■ EXERCISE INSTRUCTIONS
Make an exact copy of the lines from the one containing "rewrite (NumFacts.ge_not_lt MAX_PRICE x" to the end of the records below, and leave out everything else.
^^^^
Lemma not_le_iff_gt (x y : number) :
  x <> S754_nan -> y <> S754_nan ->
  (Num.le x y = false <-> Num.gt x y = true).
Proof.
  intros Hx Hy. unfold Num.gt.
  destruct (not_lt_iff_ge y x Hy Hx) as [A B].
  unfold Num.ge, Num.le, Num.lt in *.
  revert A B. destruct (SFleb x y), (SFltb y x); intros A B; split; intro H;
    try reflexivity; try discriminate H;
    try discriminate (A eq_refl); discriminate (B eq_refl).
Qed.

Lemma finite_not_nan (x : number) : Num.isFinite x = true -> x <> S754_nan.
Proof. now destruct x. Qed.

Lemma MIN_PRICE_not_nan : MIN_PRICE <> S754_nan.
Proof. vm_compute. discriminate. Qed.

Lemma MAX_PRICE_not_nan : MAX_PRICE <> S754_nan.
Proof. vm_compute. discriminate. Qed.

Lemma zero_not_nan : Num.zero <> S754_nan.
Proof. discriminate. Qed.

End OrderFacts.

Module AcceptFacts.

Lemma ticker_iff (b : CardRequest) : validateTicker b [] = [] <-> tickerOk (ticker b).
Proof.
  unfold validateTicker, push, tickerOk. split.
  - destruct (blank (ticker b)) eqn:Hb; [discriminate|].
    destruct (ValidateFacts.blank_false _ Hb) as (t & -> & Ht).
    unfold longerThan. destruct (Nat.ltb_spec 20 (List.length t)); [discriminate|].
    intros _. exists t. repeat split; [exact Ht | lia].
  - intros (t & -> & Ht & Hl). rewrite (ValidateFacts.not_blank t Ht).
    unfold longerThan. destruct (Nat.ltb_spec 20 (List.length t)); [lia | reflexivity].
Qed.

Lemma entry_iff (b : CardRequest) :
  validateEntryPrice b [] = [] <-> entryPriceOk (entry_price b).
Proof.
  unfold validateEntryPrice, push, entryPriceOk, notFiniteNumber. split.
  - destruct (entry_price b) as [| | |x| |]; cbn [isNullish numberOf]; try discriminate.
    destruct (Num.isFinite x) eqn:E0; [|discriminate]. cbn [negb].
    pose proof (OrderFacts.finite_not_nan x E0) as Hx.
    destruct (Num.le x Num.zero) eqn:E1; [discriminate|].
    destruct (Num.lt x MIN_PRICE) eqn:E2; [discriminate|].
    destruct (Num.gt x MAX_PRICE) eqn:E3; [discriminate|].
    intros _. exists x. split; [reflexivity|]. split; [exact E0|].
    split; [exact (proj1 (OrderFacts.not_le_iff_gt x Num.zero Hx OrderFacts.zero_not_nan) E1)|].
    split; [exact (proj1 (OrderFacts.not_lt_iff_ge x MIN_PRICE Hx OrderFacts.MIN_PRICE_not_nan) E2)|].
    exact (proj1 (OrderFacts.not_lt_iff_ge MAX_PRICE x OrderFacts.MAX_PRICE_not_nan Hx) E3).
  - intros (x & -> & E0 & E1 & E2 & E3). cbn [isNullish numberOf]. rewrite E0. cbn [negb].
    rewrite (NumFacts.gt_not_le _ _ E1), (NumFacts.ge_not_lt _ _ E2).
    change (Num.gt x MAX_PRICE) with (Num.lt MAX_PRICE x).
    rewrite (NumFacts.ge_not_lt MAX_PRICE x E3). reflexivity.
Qed.

Lemma current_iff (b : CardRequest) :
  validateCurrentPrice b [] = [] <-> currentPriceOk (current_price b).
Proof.
  unfold validateCurrentPrice, push, currentPriceOk, notFiniteNumber. split.
  - destruct (current_price b) as [| | |y| |]; cbn [isNullish numberOf]; try discriminate.
    destruct (Num.isFinite y) eqn:E0; [|discriminate]. cbn [negb].
    pose proof (OrderFacts.finite_not_nan y E0) as Hy.
    destruct (Num.lt y Num.zero) eqn:E1; [discriminate|].
    destruct (Num.gt y MAX_PRICE) eqn:E2; [discriminate|].
    intros _. exists y. split; [reflexivity|]. split; [exact E0|].
    split; [exact (proj1 (OrderFacts.not_lt_iff_ge y Num.zero Hy OrderFacts.zero_not_nan) E1)|].
    exact (proj1 (OrderFacts.not_lt_iff_ge MAX_PRICE y OrderFacts.MAX_PRICE_not_nan Hy) E2).
  - intros (y & -> & E0 & E1 & E2). cbn [isNullish numberOf]. rewrite E0. cbn [negb].
    rewrite (NumFacts.ge_not_lt _ _ E1).
    change (Num.gt y MAX_PRICE) with (Num.lt MAX_PRICE y).
    rewrite (NumFacts.ge_not_lt MAX_PRICE y E2). reflexivity.
Qed.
^^^^
■ RESULT OF THIS EXERCISE
    rewrite (NumFacts.ge_not_lt MAX_PRICE x E3). reflexivity.
Qed.

Lemma current_iff (b : CardRequest) :
  validateCurrentPrice b [] = [] <-> currentPriceOk (current_price b).
Proof.
  unfold validateCurrentPrice, push, currentPriceOk, notFiniteNumber. split.
  - destruct (current_price b) as [| | |y| |]; cbn [isNullish numberOf]; try discriminate.
    destruct (Num.isFinite y) eqn:E0; [|discriminate]. cbn [negb].
    pose proof (OrderFacts.finite_not_nan y E0) as Hy.
    destruct (Num.lt y Num.zero) eqn:E1; [discriminate|].
    destruct (Num.gt y MAX_PRICE) eqn:E2; [discriminate|].
    intros _. exists y. split; [reflexivity|]. split; [exact E0|].
    split; [exact (proj1 (OrderFacts.not_lt_iff_ge y Num.zero Hy OrderFacts.zero_not_nan) E1)|].
    exact (proj1 (OrderFacts.not_lt_iff_ge MAX_PRICE y OrderFacts.MAX_PRICE_not_nan Hy) E2).
  - intros (y & -> & E0 & E1 & E2). cbn [isNullish numberOf]. rewrite E0. cbn [negb].
    rewrite (NumFacts.ge_not_lt _ _ E1).
    change (Num.gt y MAX_PRICE) with (Num.lt MAX_PRICE y).
    rewrite (NumFacts.ge_not_lt MAX_PRICE y E2). reflexivity.
Qed.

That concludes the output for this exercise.